What to produce =>
Look through the entries for the string "CreateThread" and copy every line where it shows up.
***** Available records *****
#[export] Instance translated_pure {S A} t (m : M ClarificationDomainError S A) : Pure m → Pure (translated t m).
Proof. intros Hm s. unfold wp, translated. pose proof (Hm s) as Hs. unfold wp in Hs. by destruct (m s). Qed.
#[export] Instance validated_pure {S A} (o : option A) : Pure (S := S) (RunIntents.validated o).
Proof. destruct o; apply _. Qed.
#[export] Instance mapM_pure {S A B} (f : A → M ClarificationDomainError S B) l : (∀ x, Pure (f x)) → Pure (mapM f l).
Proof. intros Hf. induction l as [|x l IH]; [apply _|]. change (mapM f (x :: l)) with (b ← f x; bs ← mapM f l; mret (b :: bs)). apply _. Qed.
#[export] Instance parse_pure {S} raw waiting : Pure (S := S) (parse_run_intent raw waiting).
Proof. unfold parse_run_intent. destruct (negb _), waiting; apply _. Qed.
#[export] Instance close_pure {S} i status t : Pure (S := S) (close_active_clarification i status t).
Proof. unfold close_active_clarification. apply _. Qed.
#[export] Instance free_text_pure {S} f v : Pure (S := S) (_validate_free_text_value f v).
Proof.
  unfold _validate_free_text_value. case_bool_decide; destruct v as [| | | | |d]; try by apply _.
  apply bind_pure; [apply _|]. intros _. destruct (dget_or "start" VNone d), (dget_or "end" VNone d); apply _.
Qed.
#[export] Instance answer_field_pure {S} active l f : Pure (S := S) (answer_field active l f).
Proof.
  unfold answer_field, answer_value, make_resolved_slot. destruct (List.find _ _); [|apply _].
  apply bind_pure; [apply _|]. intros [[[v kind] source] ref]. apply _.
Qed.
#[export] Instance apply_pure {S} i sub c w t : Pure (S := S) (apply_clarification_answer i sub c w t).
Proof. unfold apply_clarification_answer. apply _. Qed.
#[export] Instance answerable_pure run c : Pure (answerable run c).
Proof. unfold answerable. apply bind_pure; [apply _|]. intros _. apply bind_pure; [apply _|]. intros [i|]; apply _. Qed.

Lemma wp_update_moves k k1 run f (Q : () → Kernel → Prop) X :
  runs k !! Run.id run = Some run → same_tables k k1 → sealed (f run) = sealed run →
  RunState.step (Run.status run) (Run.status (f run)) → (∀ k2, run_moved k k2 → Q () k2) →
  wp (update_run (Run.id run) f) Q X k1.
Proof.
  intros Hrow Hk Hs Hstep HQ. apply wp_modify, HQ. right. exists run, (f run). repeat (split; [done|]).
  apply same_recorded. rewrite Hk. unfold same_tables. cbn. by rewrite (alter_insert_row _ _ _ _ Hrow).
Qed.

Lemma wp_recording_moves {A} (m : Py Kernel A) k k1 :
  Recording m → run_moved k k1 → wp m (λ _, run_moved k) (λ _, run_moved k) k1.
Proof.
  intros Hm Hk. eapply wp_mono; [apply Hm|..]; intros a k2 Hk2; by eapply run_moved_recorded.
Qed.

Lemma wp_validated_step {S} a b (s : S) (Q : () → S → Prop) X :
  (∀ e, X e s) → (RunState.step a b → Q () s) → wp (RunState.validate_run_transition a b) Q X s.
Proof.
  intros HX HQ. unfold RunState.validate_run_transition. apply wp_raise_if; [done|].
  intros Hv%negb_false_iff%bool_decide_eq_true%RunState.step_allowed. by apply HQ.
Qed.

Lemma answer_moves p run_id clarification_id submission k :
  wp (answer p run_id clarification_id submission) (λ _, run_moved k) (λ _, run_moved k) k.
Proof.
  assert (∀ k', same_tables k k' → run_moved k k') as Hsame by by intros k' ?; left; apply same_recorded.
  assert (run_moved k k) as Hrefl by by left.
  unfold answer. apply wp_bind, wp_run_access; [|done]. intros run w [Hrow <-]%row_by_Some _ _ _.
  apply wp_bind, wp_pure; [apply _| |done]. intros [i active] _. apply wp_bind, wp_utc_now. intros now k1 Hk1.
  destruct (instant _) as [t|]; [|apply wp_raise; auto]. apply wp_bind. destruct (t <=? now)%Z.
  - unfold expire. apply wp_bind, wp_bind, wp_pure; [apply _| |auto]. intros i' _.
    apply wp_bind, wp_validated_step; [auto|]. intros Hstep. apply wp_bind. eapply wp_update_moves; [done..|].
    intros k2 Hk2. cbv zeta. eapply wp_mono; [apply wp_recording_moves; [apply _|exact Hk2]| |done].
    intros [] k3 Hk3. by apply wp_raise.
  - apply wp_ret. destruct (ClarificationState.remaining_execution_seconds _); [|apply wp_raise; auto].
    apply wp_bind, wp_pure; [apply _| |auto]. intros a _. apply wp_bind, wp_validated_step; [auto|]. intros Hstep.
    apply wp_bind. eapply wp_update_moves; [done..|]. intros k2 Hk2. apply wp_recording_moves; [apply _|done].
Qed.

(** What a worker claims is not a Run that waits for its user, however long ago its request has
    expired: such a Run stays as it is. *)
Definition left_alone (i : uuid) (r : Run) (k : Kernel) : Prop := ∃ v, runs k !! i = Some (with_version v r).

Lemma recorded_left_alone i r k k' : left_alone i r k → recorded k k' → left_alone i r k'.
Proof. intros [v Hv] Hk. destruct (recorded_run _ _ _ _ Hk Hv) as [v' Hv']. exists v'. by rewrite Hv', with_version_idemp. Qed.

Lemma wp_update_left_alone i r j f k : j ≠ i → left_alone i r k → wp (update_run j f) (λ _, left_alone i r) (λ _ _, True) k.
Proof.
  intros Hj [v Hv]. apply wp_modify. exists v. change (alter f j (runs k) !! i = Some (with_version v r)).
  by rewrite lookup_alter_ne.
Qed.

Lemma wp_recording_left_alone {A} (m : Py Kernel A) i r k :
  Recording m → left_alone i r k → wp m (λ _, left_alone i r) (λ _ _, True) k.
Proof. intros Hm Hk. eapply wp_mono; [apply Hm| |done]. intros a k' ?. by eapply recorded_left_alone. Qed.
*****
***** Available records *****
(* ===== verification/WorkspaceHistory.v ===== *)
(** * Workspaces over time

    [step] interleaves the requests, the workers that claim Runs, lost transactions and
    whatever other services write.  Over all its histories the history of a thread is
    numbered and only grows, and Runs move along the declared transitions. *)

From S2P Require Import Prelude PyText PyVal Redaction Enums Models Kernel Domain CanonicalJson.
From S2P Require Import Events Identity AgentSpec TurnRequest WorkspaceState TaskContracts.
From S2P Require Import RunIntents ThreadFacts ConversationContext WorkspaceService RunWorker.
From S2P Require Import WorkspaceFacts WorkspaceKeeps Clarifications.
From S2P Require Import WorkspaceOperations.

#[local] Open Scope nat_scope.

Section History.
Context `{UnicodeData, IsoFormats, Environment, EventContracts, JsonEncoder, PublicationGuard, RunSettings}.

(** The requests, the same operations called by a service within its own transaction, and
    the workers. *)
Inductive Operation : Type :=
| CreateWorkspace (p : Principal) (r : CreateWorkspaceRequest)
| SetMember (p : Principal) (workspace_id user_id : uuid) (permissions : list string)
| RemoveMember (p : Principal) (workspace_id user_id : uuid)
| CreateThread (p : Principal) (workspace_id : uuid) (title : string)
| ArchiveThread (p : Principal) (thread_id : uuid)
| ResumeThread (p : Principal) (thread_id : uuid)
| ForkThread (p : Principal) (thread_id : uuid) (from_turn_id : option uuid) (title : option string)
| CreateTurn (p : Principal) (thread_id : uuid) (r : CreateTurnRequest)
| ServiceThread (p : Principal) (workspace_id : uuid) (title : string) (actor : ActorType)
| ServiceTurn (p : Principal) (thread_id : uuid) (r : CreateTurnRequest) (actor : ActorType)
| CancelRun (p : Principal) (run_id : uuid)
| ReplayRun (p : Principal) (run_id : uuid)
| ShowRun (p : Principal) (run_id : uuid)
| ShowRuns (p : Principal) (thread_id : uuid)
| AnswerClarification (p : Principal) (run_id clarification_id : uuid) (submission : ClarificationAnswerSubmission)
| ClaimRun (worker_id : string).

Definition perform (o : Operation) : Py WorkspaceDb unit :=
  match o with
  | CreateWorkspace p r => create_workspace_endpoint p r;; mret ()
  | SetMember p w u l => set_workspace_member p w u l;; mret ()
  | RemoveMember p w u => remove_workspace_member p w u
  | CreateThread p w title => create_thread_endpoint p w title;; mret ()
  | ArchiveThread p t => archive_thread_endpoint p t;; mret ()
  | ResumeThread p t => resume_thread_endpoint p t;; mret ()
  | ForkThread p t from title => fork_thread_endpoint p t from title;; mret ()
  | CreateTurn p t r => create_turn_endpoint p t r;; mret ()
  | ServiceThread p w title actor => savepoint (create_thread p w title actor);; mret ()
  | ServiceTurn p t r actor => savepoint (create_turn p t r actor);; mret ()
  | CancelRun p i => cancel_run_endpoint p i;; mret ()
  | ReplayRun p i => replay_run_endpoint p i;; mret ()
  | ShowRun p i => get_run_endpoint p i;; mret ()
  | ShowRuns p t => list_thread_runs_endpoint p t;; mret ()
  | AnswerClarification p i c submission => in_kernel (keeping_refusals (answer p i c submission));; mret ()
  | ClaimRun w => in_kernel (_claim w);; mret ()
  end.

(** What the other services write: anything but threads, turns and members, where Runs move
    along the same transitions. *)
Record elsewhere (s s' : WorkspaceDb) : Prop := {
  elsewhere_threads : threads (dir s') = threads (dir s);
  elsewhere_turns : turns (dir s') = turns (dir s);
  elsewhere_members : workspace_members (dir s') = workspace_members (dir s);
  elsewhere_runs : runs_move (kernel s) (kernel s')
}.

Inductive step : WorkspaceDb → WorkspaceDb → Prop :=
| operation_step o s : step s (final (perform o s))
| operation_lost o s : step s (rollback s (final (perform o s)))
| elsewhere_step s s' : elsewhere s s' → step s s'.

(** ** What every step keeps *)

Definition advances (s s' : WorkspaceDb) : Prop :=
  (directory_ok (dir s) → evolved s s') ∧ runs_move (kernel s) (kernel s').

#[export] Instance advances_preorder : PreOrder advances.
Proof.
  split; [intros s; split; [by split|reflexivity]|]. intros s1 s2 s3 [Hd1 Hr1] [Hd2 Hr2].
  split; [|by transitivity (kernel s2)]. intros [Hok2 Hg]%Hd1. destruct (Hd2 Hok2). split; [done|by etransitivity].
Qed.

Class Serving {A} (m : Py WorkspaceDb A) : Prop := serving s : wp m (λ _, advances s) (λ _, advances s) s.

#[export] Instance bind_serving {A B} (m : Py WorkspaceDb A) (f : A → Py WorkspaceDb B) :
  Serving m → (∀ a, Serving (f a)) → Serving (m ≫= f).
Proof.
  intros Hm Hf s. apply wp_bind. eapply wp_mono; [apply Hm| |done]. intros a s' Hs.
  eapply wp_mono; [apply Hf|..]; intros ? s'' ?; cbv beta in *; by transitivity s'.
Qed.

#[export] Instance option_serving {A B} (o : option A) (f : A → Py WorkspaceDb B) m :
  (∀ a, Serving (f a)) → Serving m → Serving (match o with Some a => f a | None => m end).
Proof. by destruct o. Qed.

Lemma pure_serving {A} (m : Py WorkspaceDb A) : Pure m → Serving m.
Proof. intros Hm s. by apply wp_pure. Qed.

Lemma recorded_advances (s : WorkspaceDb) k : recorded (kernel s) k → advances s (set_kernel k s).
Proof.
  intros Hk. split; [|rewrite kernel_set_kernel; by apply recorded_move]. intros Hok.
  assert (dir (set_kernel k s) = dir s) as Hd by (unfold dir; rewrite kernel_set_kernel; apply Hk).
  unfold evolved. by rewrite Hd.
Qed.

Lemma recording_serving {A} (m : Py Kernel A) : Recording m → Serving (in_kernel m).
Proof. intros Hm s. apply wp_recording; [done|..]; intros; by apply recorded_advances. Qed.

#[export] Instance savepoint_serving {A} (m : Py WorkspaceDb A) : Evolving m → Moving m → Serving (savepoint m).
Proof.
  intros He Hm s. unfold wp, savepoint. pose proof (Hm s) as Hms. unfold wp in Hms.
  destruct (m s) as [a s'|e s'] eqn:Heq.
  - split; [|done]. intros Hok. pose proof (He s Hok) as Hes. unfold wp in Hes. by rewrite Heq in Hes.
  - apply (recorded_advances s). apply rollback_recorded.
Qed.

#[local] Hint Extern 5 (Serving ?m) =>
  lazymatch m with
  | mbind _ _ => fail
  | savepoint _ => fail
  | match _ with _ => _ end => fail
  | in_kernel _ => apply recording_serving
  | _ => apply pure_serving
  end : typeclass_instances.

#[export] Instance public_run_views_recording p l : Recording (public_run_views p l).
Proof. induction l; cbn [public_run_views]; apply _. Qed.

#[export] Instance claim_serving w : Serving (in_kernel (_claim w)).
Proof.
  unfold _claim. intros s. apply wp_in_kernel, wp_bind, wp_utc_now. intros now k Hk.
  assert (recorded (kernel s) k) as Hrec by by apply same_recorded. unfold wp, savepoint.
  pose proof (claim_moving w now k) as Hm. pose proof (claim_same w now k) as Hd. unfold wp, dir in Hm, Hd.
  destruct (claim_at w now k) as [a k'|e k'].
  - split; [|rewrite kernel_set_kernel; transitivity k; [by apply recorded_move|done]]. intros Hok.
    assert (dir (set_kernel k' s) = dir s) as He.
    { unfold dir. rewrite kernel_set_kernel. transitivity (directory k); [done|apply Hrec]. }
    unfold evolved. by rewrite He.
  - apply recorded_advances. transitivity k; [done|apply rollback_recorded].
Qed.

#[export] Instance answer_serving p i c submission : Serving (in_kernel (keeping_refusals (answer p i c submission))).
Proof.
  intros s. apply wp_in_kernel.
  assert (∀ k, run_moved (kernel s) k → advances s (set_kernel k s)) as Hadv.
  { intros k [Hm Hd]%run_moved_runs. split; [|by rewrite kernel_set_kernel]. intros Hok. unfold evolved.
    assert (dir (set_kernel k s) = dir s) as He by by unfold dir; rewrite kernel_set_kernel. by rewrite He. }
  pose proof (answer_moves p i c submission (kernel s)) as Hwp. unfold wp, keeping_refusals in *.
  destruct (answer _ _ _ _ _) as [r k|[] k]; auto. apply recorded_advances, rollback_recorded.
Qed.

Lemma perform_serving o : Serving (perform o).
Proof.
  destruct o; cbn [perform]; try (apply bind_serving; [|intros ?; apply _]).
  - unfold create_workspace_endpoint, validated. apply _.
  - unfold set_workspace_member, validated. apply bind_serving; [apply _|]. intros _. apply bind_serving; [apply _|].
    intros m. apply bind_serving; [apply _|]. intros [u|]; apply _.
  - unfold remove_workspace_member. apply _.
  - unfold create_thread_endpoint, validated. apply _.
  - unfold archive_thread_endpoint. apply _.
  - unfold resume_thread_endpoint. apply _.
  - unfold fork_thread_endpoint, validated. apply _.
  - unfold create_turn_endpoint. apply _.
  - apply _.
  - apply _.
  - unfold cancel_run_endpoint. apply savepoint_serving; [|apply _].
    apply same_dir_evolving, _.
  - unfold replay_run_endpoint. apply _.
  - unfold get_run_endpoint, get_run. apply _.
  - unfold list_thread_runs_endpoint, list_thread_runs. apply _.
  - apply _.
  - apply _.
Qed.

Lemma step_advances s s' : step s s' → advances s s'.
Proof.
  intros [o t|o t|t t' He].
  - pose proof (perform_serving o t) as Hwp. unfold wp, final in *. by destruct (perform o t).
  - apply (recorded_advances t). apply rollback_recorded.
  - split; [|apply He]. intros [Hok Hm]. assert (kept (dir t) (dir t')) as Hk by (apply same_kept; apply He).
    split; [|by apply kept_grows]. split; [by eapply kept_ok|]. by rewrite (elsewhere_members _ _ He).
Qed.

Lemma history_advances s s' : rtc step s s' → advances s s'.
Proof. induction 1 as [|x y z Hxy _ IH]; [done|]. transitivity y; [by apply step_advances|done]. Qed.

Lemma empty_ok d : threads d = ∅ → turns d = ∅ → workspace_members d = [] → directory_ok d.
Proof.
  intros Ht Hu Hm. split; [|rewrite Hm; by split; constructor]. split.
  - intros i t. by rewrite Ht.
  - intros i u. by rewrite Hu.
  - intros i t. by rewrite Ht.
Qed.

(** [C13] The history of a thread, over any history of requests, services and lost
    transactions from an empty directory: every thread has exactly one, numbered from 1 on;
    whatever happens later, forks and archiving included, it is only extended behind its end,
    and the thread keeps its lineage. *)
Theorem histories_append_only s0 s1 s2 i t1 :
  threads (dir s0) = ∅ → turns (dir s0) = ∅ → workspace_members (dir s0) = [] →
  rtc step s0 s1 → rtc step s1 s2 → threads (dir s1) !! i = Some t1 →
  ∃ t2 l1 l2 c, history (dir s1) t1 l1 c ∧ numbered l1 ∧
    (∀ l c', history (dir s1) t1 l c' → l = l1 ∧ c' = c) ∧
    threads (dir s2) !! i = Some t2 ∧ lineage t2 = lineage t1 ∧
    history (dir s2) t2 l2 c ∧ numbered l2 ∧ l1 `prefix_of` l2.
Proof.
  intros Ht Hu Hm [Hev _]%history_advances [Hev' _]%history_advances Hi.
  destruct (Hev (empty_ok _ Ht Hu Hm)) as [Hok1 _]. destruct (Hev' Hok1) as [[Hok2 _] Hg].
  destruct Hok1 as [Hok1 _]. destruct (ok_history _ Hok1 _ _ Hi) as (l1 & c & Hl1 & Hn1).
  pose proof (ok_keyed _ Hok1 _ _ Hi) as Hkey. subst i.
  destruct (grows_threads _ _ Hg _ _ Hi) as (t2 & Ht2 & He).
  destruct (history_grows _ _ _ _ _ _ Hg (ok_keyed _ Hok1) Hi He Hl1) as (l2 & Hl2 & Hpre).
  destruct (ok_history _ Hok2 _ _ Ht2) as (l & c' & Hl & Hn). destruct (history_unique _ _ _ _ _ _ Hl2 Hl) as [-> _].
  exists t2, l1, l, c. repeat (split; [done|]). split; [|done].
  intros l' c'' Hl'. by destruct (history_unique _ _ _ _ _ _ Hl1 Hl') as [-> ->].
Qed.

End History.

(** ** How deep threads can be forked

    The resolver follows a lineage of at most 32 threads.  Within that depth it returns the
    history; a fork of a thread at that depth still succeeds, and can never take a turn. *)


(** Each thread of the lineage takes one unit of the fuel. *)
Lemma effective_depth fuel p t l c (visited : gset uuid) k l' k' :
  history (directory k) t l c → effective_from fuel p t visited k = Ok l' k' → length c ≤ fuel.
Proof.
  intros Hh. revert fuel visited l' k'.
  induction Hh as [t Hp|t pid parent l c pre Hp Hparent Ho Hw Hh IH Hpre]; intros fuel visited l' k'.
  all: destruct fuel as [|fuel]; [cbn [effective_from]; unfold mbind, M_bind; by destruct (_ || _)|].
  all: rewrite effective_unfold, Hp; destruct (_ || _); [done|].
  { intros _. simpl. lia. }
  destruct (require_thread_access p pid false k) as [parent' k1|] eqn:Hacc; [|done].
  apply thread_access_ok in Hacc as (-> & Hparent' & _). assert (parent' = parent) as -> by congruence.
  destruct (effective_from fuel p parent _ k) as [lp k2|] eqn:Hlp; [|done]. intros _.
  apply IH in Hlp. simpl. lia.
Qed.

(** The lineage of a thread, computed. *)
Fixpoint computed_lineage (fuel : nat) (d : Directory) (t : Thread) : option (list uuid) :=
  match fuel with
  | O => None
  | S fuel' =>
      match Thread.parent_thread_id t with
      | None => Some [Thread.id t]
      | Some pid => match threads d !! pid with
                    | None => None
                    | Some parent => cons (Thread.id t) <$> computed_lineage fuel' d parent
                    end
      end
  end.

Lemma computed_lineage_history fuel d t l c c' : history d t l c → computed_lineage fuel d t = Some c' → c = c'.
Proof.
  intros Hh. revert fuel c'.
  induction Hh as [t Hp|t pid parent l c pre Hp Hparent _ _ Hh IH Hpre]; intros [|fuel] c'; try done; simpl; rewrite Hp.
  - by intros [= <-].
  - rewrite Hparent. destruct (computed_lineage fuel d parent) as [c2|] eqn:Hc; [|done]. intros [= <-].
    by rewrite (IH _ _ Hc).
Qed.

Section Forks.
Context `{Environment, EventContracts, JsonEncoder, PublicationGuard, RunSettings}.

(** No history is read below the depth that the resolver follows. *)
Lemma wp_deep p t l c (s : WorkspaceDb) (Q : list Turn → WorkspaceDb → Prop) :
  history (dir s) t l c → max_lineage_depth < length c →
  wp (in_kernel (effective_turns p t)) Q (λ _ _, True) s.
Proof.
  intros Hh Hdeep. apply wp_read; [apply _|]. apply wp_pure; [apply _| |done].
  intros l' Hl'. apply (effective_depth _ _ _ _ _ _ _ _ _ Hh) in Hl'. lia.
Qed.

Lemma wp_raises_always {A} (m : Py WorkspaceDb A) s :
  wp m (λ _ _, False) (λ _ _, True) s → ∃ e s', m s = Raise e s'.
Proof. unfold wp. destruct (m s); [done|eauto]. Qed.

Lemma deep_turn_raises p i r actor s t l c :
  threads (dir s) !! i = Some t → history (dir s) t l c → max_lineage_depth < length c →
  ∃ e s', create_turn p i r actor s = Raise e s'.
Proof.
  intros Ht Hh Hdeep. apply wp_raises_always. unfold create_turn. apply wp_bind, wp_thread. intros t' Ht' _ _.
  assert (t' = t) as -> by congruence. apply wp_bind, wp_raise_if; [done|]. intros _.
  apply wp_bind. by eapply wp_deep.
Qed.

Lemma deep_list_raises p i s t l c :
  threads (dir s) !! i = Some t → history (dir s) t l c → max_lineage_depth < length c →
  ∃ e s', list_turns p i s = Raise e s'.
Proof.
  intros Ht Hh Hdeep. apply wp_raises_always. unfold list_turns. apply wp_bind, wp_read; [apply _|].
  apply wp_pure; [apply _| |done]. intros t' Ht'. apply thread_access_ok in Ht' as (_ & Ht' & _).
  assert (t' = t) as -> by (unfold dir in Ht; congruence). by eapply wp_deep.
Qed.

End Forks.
*****
***** Available records *****
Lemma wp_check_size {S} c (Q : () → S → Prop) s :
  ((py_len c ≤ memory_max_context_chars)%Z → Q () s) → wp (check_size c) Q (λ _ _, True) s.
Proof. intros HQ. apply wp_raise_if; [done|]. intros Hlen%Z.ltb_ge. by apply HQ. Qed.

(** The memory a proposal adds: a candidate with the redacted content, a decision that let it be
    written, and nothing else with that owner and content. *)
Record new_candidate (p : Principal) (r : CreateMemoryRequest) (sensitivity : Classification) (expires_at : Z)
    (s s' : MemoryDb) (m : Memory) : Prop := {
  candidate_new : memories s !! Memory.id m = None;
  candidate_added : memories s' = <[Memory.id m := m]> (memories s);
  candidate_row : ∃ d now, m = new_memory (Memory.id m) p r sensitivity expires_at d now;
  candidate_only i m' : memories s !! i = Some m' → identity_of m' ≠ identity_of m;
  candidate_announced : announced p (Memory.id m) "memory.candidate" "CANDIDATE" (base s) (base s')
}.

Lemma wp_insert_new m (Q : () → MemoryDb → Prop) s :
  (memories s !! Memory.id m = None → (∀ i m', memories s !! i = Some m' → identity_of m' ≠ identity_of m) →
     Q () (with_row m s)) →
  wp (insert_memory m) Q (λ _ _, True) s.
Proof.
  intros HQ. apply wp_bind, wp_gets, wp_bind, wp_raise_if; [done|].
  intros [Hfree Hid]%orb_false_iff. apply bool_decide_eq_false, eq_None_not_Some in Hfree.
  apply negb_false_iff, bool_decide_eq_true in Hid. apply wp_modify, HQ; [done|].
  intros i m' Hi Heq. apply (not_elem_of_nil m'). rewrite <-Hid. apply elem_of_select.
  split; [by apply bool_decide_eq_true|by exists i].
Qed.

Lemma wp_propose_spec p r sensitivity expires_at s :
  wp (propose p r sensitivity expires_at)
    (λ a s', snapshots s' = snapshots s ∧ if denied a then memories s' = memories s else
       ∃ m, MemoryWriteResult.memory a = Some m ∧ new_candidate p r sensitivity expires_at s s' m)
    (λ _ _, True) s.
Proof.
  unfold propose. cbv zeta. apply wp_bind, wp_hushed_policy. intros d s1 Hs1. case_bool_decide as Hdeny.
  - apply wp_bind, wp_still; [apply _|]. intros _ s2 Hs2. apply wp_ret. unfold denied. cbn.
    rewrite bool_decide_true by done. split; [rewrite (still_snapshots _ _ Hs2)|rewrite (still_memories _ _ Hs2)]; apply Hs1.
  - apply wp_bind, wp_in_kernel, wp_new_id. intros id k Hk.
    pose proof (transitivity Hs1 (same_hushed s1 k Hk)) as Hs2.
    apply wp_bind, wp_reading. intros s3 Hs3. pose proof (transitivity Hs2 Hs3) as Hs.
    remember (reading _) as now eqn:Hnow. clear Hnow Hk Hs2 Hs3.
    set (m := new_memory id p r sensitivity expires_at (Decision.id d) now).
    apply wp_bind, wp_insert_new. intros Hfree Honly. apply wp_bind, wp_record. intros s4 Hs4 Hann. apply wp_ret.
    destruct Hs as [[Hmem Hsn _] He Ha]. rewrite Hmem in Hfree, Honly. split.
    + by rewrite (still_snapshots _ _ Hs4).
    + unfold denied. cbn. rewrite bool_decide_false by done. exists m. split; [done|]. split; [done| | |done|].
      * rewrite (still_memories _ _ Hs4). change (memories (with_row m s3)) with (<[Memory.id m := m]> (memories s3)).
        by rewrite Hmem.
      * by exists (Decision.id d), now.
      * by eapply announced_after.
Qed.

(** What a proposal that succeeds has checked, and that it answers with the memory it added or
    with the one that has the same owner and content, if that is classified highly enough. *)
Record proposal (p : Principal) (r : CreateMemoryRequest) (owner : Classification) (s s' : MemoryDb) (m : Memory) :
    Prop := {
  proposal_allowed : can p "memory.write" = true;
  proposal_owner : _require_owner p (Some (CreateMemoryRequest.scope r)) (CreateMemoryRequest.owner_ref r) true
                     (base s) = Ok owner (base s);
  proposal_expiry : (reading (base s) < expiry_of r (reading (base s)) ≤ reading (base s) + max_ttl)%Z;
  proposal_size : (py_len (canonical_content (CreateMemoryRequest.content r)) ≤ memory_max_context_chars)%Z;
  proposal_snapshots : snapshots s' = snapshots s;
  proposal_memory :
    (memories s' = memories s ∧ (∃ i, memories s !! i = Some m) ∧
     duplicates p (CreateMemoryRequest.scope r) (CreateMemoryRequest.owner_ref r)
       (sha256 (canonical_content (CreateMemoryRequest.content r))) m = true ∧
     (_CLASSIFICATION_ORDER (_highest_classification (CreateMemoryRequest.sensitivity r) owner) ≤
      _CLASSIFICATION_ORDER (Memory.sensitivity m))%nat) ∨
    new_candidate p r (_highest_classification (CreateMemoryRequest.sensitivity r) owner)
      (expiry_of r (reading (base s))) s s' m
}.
*****
Reply to the task =>
| CreateThread (p : Principal) (workspace_id : uuid) (title : string)
  | CreateThread p w title => create_thread_endpoint p w title;; mret ()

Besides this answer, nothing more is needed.